All of lore.kernel.org
 help / color / mirror / Atom feed
From: "Elijah Newren via GitGitGadget" <gitgitgadget@gmail.com>
To: git@vger.kernel.org
Cc: Jonathan Tan <jonathantanmy@google.com>,
	Derrick Stolee <dstolee@gmail.com>, Taylor Blau <me@ttaylorr.com>,
	Derrick Stolee <stolee@gmail.com>,
	Elijah Newren <newren@gmail.com>
Subject: [PATCH v3 0/5] Optimization batch 13: partial clone optimizations for merge-ort
Date: Tue, 22 Jun 2021 08:04:36 +0000	[thread overview]
Message-ID: <pull.969.v3.git.1624349082.gitgitgadget@gmail.com> (raw)
In-Reply-To: <pull.969.v2.git.1623796907.gitgitgadget@gmail.com>

This series optimizes blob downloading in merges for partial clones. It can
apply on master.

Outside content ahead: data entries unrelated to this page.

(* ===== verification/Satisfiable.v ===== *)
(** The joint satisfiability of two label selectors, [jointlySatisfiable] of
    [internal/webhook/check.go]: a per-key abstraction of the requirements, and
    the proof of what its answers mean: "false" is always right, "true" is right
    for selectors without numeric requirements, which the check only takes to
    demand the key. *)
From S2P Require Import Prelude GoLib Api Labels.

#[local] Open Scope string_scope.

(** [type keyState struct]; a nil [positive] is [None], and a nil [negative] map
    reads like an empty one. *)
Record keyState := {
  positive : option (gset string);
  negative : gset string;
  mustExist : bool;
  mustNotExist : bool;
}.

Definition zeroState : keyState :=
  {| positive := None; negative := ∅; mustExist := false; mustNotExist := false |}.

(** The [switch] of the loop, on the state of the requirement's key. *)
Definition constrain (r : Requirement) (s : keyState) : keyState :=
  match req_Operator r with
  | Equals | DoubleEquals | In_ =>
      let vals := list_to_set (req_Values r) in
      {| positive := Some match positive s with None => vals | Some p => p ∩ vals end;
         negative := negative s; mustExist := true; mustNotExist := mustNotExist s |}
  | NotEquals | NotIn =>
      {| positive := positive s; negative := negative s ∪ list_to_set (req_Values r);
         mustExist := mustExist s; mustNotExist := mustNotExist s |}
  | Exists_ | GreaterThan | LessThan =>
      {| positive := positive s; negative := negative s; mustExist := true;
         mustNotExist := mustNotExist s |}
  | DoesNotExist =>
      {| positive := positive s; negative := negative s; mustExist := mustExist s;
         mustNotExist := true |}
  end.

Definition state_of (states : gmap string keyState) (k : string) : keyState :=
  default zeroState (states !! k).

Definition sat_step (states : gmap string keyState) (r : Requirement) : gmap string keyState :=
  <[req_Key r := constrain r (state_of states (req_Key r))]> states.

(** The body of the last loop: no contradiction on one key. *)
Definition state_ok (s : keyState) : bool :=
  negb (mustNotExist s && (mustExist s || bool_decide (positive s ≠ None)))
  && match positive s with
     | None => true
     | Some p => negb (size (p ∖ negative s) =? 0)%nat
     end.

Section sat.
Context `{LabelsAPI}.

Definition jointlySatisfiable (a b : Selector) : bool :=
  let '(reqsA, okA) := Requirements a in
  let '(reqsB, okB) := Requirements b in
  if negb okA || negb okB then false
  else
    let states := foldl sat_step ∅ (reqsA ++ reqsB) in
    forallb (λ p, state_ok p.2) (map_to_list states).

(** ** What a state stands for *)

(** The numeric operators, and a requirement with them weakened to [Exists]. *)
Definition numeric (r : Requirement) : bool :=
  match req_Operator r with GreaterThan | LessThan => true | _ => false end.

Definition relax (r : Requirement) : Requirement :=
  if numeric r then Build_Requirement (req_Key r) Exists_ [] else r.

(** [req_matches] of the relaxed requirement, on the value the label set gives its
    key. *)
Definition req_holds (r : Requirement) (o : option string) : Prop :=
  match req_Operator r with
  | In_ | Equals | DoubleEquals => ∃ v, o = Some v ∧ v ∈ req_Values r
  | NotIn | NotEquals => ∀ v, o = Some v → v ∉ req_Values r
  | Exists_ | GreaterThan | LessThan => is_Some o
  | DoesNotExist => o = None
  end.

Lemma relax_matches r ls : req_matches r ls → req_matches (relax r) ls.
Proof.
  unfold relax, numeric. destruct (req_Operator r) eqn:E; try done;
    unfold req_matches; rw E /=; intros (v & Hv & _); by exists v.
Qed.

Lemma relax_id r : numeric r = false → relax r = r.
Proof. unfold relax. by intros ->. Qed.

Lemma req_matches_holds r ls : req_matches (relax r) ls ↔ req_holds r (ls !! req_Key r).
Proof.
  unfold relax, numeric, req_holds.
  destruct (req_Operator r) eqn:E; unfold req_matches; rw ?E; done.
Qed.

(** The values of a key that its state admits. *)
Record admits (s : keyState) (o : option string) : Prop := {
  ad_positive : ∀ p, positive s = Some p → ∃ v, o = Some v ∧ v ∈ p;
  ad_negative : ∀ v, o = Some v → v ∉ negative s;
  ad_exist : mustExist s = true → is_Some o;
  ad_absent : mustNotExist s = true → o = None;
}.

Lemma admits_zero o : admits zeroState o.
Proof. split; simpl; set_solver. Qed.

Lemma admits_None s : admits s None ↔ positive s = None ∧ mustExist s = false.
Proof.
  split.
  - intros [H1 _ H3 _]. split.
    + destruct (positive s) as [p|]; [|done]. by destruct (H1 p eq_refl) as (v & ? & _).
    + destruct (mustExist s); [|done]. by destruct (H3 eq_refl).
  - intros [Hp Hm]. split; rw ?Hp ?Hm; done.
Qed.

Lemma admits_Some s v :
  admits s (Some v) ↔
  match positive s with None => True | Some p => v ∈ p end ∧
  v ∉ negative s ∧ mustNotExist s = false.
Proof.
  split.
  - intros [H1 H2 _ H4]. split_and!; [|by apply H2|].
    + destruct (positive s) as [p|]; [|done]. by destruct (H1 p eq_refl) as (w & [= ->] & Hw).
    + destruct (mustNotExist s); [|done]. by specialize (H4 eq_refl).
  - intros (Hp & Hn & Hm). split.
    + intros p E. rw E in Hp. eauto.
    + by intros w [= <-].
    + by intros _.
    + by rw Hm.
Qed.

Lemma req_holds_None r :
  req_holds r None ↔
  match req_Operator r with NotIn | NotEquals | DoesNotExist => True | _ => False end.
Proof.
  unfold req_holds. destruct (req_Operator r); split; try done.
  all: try (by intros (v & ? & _)). all: try (by intros [v ?]).
Qed.

Lemma req_holds_Some r v :
  req_holds r (Some v) ↔
  match req_Operator r with
  | In_ | Equals | DoubleEquals => v ∈ req_Values r
  | NotIn | NotEquals => v ∉ req_Values r
  | Exists_ | GreaterThan | LessThan => True
  | DoesNotExist => False
  end.
Proof. unfold req_holds. destruct (req_Operator r); naive_solver. Qed.

Lemma admits_constrain r s o : admits (constrain r s) o ↔ req_holds r o ∧ admits s o.
Proof.
  destruct o as [v|].
  - rw !admits_Some req_holds_Some. unfold constrain.
    destruct (req_Operator r); simpl; rewrite ?elem_of_union ?elem_of_list_to_set;
      destruct (positive s); rewrite ?elem_of_intersection ?elem_of_list_to_set; naive_solver.
  - rw !admits_None req_holds_None. unfold constrain.
    destruct (req_Operator r); simpl; naive_solver.
Qed.

(** After the loop, each key's state is the conjunction of its requirements. *)
Lemma states_admit rs k o :
  admits (state_of (foldl sat_step ∅ rs) k) o ↔
  ∀ r, r ∈ rs → req_Key r = k → req_holds r o.
Proof.
  induction rs as [|r rs IH] using rev_ind.
  - unfold state_of. rw lookup_empty /=. split; [set_solver|intros _; apply admits_zero].
  - rw foldl_app /=. unfold sat_step at 1, state_of at 1.
    destruct (decide (req_Key r = k)) as [<-|Hne].
    + rw lookup_insert_eq /= admits_constrain IH.
      setoid_rewrite elem_of_app. setoid_rewrite list_elem_of_singleton. naive_solver.
    + rw lookup_insert_ne //. unfold state_of in IH. rw IH.
      setoid_rewrite elem_of_app. setoid_rewrite list_elem_of_singleton. naive_solver.
Qed.

(** A value that a consistent state admits. *)
Definition pick (s : keyState) : option string :=
  match positive s with
  | Some p => head (elements (p ∖ negative s))
  | None => if mustExist s then Some (fresh (negative s)) else None
  end.

Lemma state_ok_pick s : state_ok s = true → admits s (pick s).
Proof.
  unfold state_ok, pick. rw andb_true_iff negb_true_iff andb_false_iff orb_false_iff.
  intros [Hx Hp]. destruct (positive s) as [p|] eqn:E.
  - apply negb_true_iff, Nat.eqb_neq in Hp.
    assert (mustNotExist s = false) as Hm.
    { destruct Hx as [?|[_ Hx]]; [done|]. by apply bool_decide_eq_false in Hx; naive_solver. }
    destruct (elements (p ∖ negative s)) as [|v l] eqn:El.
    + destruct Hp. apply size_empty_iff. by apply elements_empty_iff.
    + assert (v ∈ p ∖ negative s) as Hv by (apply elem_of_elements; rw El; left).
      split; simpl; rw ?E ?Hm; set_solver.
  - destruct (mustExist s) eqn:Em.
    + assert (mustNotExist s = false) as Hm by naive_solver.
      split; simpl; rw ?E ?Hm; [done| |done|done].
      intros v [= <-]. apply is_fresh.
    + split; simpl; rw ?E ?Em; done.
Qed.

Lemma admits_state_ok s o : admits s o → state_ok s = true.
Proof.
  intros [H1 H2 H3 H4]. unfold state_ok. apply andb_true_iff. split.
  - apply negb_true_iff, andb_false_iff.
    destruct (mustNotExist s); [right|by left]. specialize (H4 eq_refl). subst o.
    apply orb_false_iff. split.
    + destruct (mustExist s); [|done]. by destruct (H3 eq_refl).
    + apply bool_decide_eq_false. intros Hn. destruct (positive s) as [p|]; [|done].
      by destruct (H1 p eq_refl) as (v & ? & _).
  - destruct (positive s) as [p|]; [|done].
    destruct (H1 p eq_refl) as (v & -> & Hv). apply negb_true_iff, Nat.eqb_neq.
    intros Hs%size_empty_iff. specialize (H2 v eq_refl). set_solver.
Qed.

Lemma forallb_states (f : keyState → bool) (m : gmap string keyState) :
  forallb (λ p, f p.2) (map_to_list m) = true ↔ ∀ k s, m !! k = Some s → f s = true.
Proof.
  rw List.forallb_forall. split.
  - intros Hf k s Hk. apply (Hf (k, s)), list_elem_of_In, elem_of_map_to_list, Hk.
  - intros Hf [k s] Hin. apply list_elem_of_In, elem_of_map_to_list in Hin. by eapply Hf.
Qed.

(** The states are consistent exactly when some label set satisfies all the
    relaxed requirements. *)
Lemma states_consistent rs :
  (∀ k s, foldl sat_step ∅ rs !! k = Some s → state_ok s = true) ↔
  ∃ ls, Forall (λ r, req_matches (relax r) ls) rs.
Proof.
  split.
  - intros Hok. exists (omap pick (foldl sat_step ∅ rs)).
    apply Forall_forall. intros r Hr. apply req_matches_holds. rw lookup_omap.
    destruct (foldl sat_step ∅ rs !! req_Key r) as [s|] eqn:E; simpl.
    + apply (proj1 (states_admit rs (req_Key r) (pick s))); [|done|done].
      unfold state_of. rw E. by apply state_ok_pick, (Hok (req_Key r)).
    + apply (proj1 (states_admit rs (req_Key r) None)); [|done|done].
      unfold state_of. rw E. apply admits_zero.
  - intros [ls Hls] k s Hk. rewrite ->Forall_forall in Hls.
    apply (admits_state_ok s (ls !! k)).
    replace s with (state_of (foldl sat_step ∅ rs) k) by (unfold state_of; by rw Hk).
    apply states_admit. intros r Hr <-. by apply req_matches_holds, Hls.
Qed.

Lemma jointly_spec a b :
  jointlySatisfiable a b = true ↔
  (Requirements a).2 = true ∧ (Requirements b).2 = true ∧
  ∃ ls, Forall (λ r, req_matches (relax r) ls) ((Requirements a).1 ++ (Requirements b).1).
Proof.
  unfold jointlySatisfiable.
  destruct (Requirements a) as [ra [|]], (Requirements b) as [rb [|]]; simpl; try naive_solver.
  rw forallb_states states_consistent. naive_solver.
Qed.

(** A label set that both selectors match is a witness. *)
Lemma jointly_matches `{!LabelsLaws} a b ls :
  Matches a ls = true → Matches b ls = true → jointlySatisfiable a b = true.
Proof.
  intros [Ha Fa]%matches_requirements [Hb Fb]%matches_requirements.
  apply jointly_spec. split_and!; [done..|]. exists ls. apply Forall_app.
  split; eapply Forall_impl; eauto using relax_matches.
Qed.

(** Without numeric requirements, a label set is found that both selectors match. *)
Lemma jointly_complete `{!LabelsLaws} a b :
  (∀ r, r ∈ ((Requirements a).1 ++ (Requirements b).1)%list → numeric r = false) →
  jointlySatisfiable a b = true → ∃ ls, Matches a ls = true ∧ Matches b ls = true.
Proof.
  intros Hn (Ha & Hb & ls & Hls)%jointly_spec. exists ls.
  assert (Forall (λ r, req_matches r ls) ((Requirements a).1 ++ (Requirements b).1)%list) as Hall.
  { apply Forall_forall. intros r Hr. rewrite ->Forall_forall in Hls.
    rewrite -(relax_id r); [by apply Hn|by apply Hls]. }
  apply Forall_app in Hall as [H1 H2]. by split; apply matches_requirements.
Qed.

(** ** Property *)

(** C10. What the answer of [jointlySatisfiable] means. It is true precisely when
    both selectors are selectable and some label set meets every requirement of both
    with the numeric ones weakened to [Exists]. So the check is conservative: when a
    label set matches both selectors it answers true, and a contradiction it reports
    is one. And where no requirement is numeric it is exact: it answers true
    precisely when some label set matches both selectors. *)
Theorem jointlySatisfiable_correct `{!LabelsLaws} a b :
  (jointlySatisfiable a b = true ↔
   (Requirements a).2 = true ∧ (Requirements b).2 = true ∧
   ∃ ls, ∀ r, r ∈ ((Requirements a).1 ++ (Requirements b).1)%list → req_matches (relax r) ls) ∧
  (∀ ls, Matches a ls = true → Matches b ls = true → jointlySatisfiable a b = true) ∧
  ((∀ r, r ∈ ((Requirements a).1 ++ (Requirements b).1)%list → numeric r = false) →
   jointlySatisfiable a b = true ↔ ∃ ls, Matches a ls = true ∧ Matches b ls = true).
Proof.
  split_and!.
  - rw jointly_spec. by setoid_rewrite Forall_forall.
  - apply jointly_matches.
  - intros Hn. split; [by apply jointly_complete|]. intros (ls & Ha & Hb). by eapply jointly_matches.
Qed.
End sat.

(** ** Examples *)

Section examples.
#[local] Existing Instance LabelsModel.api.
#[local] Existing Instance LabelsModel.laws.

Example disjoint_values :
  jointlySatisfiable (Some [Build_Requirement "env" In_ ["dev"; "qa"]])
    (Some [Build_Requirement "env" NotIn ["dev"]; Build_Requirement "env" Equals ["dev"]]) = false.
Proof. reflexivity. Qed.

Example overlapping_values :
  jointlySatisfiable (Some [Build_Requirement "env" In_ ["dev"; "qa"]])
    (Some [Build_Requirement "env" NotIn ["dev"]; Build_Requirement "tier" Exists_ []]) = true.
Proof. reflexivity. Qed.

(** The check is not exact on numeric requirements: no label set matches both of
    these, and it answers true. *)
Example numeric_contradiction_missed :
  let a := Some [Build_Requirement "shard" GreaterThan ["5"]] in
  let b := Some [Build_Requirement "shard" LessThan ["3"]] in
  jointlySatisfiable a b = true ∧
  ∀ ls, Matches a ls = true → Matches b ls = false.
Proof.
  split; [reflexivity|]. intros ls [_ Ha]%matches_requirements.
  apply not_true_is_false. intros [_ Hb]%matches_requirements.
  apply Forall_cons in Ha as [(v & Hv & x & m & n & [= <-] & Hm & Hn & Hlt) _].
  apply Forall_cons in Hb as [(v' & Hv' & x' & m' & n' & [= <-] & Hm' & Hn' & Hgt) _].
  vm_compute in Hm, Hm'. simpl in *. rewrite Hv in Hv'. simplify_eq. lia.
Qed.

(** Selectors without numeric requirements that some label set matches. *)
Lemma jointlySatisfiable_correct_witness :
  let a := Some [Build_Requirement "env" In_ ["dev"; "qa"]] in
  let b := Some [Build_Requirement "env" NotIn ["dev"]; Build_Requirement "tier" Exists_ []] in
  ∃ ls, Matches a ls = true ∧ Matches b ls = true.
Proof.
  intros a b. apply (proj2 (proj2 (jointlySatisfiable_correct (H := LabelsModel.api) a b))).
  - intros r Hr. repeat (apply elem_of_cons in Hr as [->|Hr]; [reflexivity|]).
    by apply elem_of_nil in Hr.
  - reflexivity.
Defined.
End examples.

It's independent of ort-perf-batch-12.

Changes since v2:

 * Incorporated the suggestions from Junio on patch 2.

Changes since v1:

 * Incorporated the suggestions from Stolee on patch 2.

=== High level summary ===

 1. diffcore-rename.c has had a prefetch() to get data needed for inexact
    renames for a while.
 2. find_basename_matches() only requires a small subset of what prefetch()
    provides.
 3. I added a basename_prefetch() for find_basename_matches()

In the worst case, the above means:

 * We download the same number of objects, in 2 steps instead of 1.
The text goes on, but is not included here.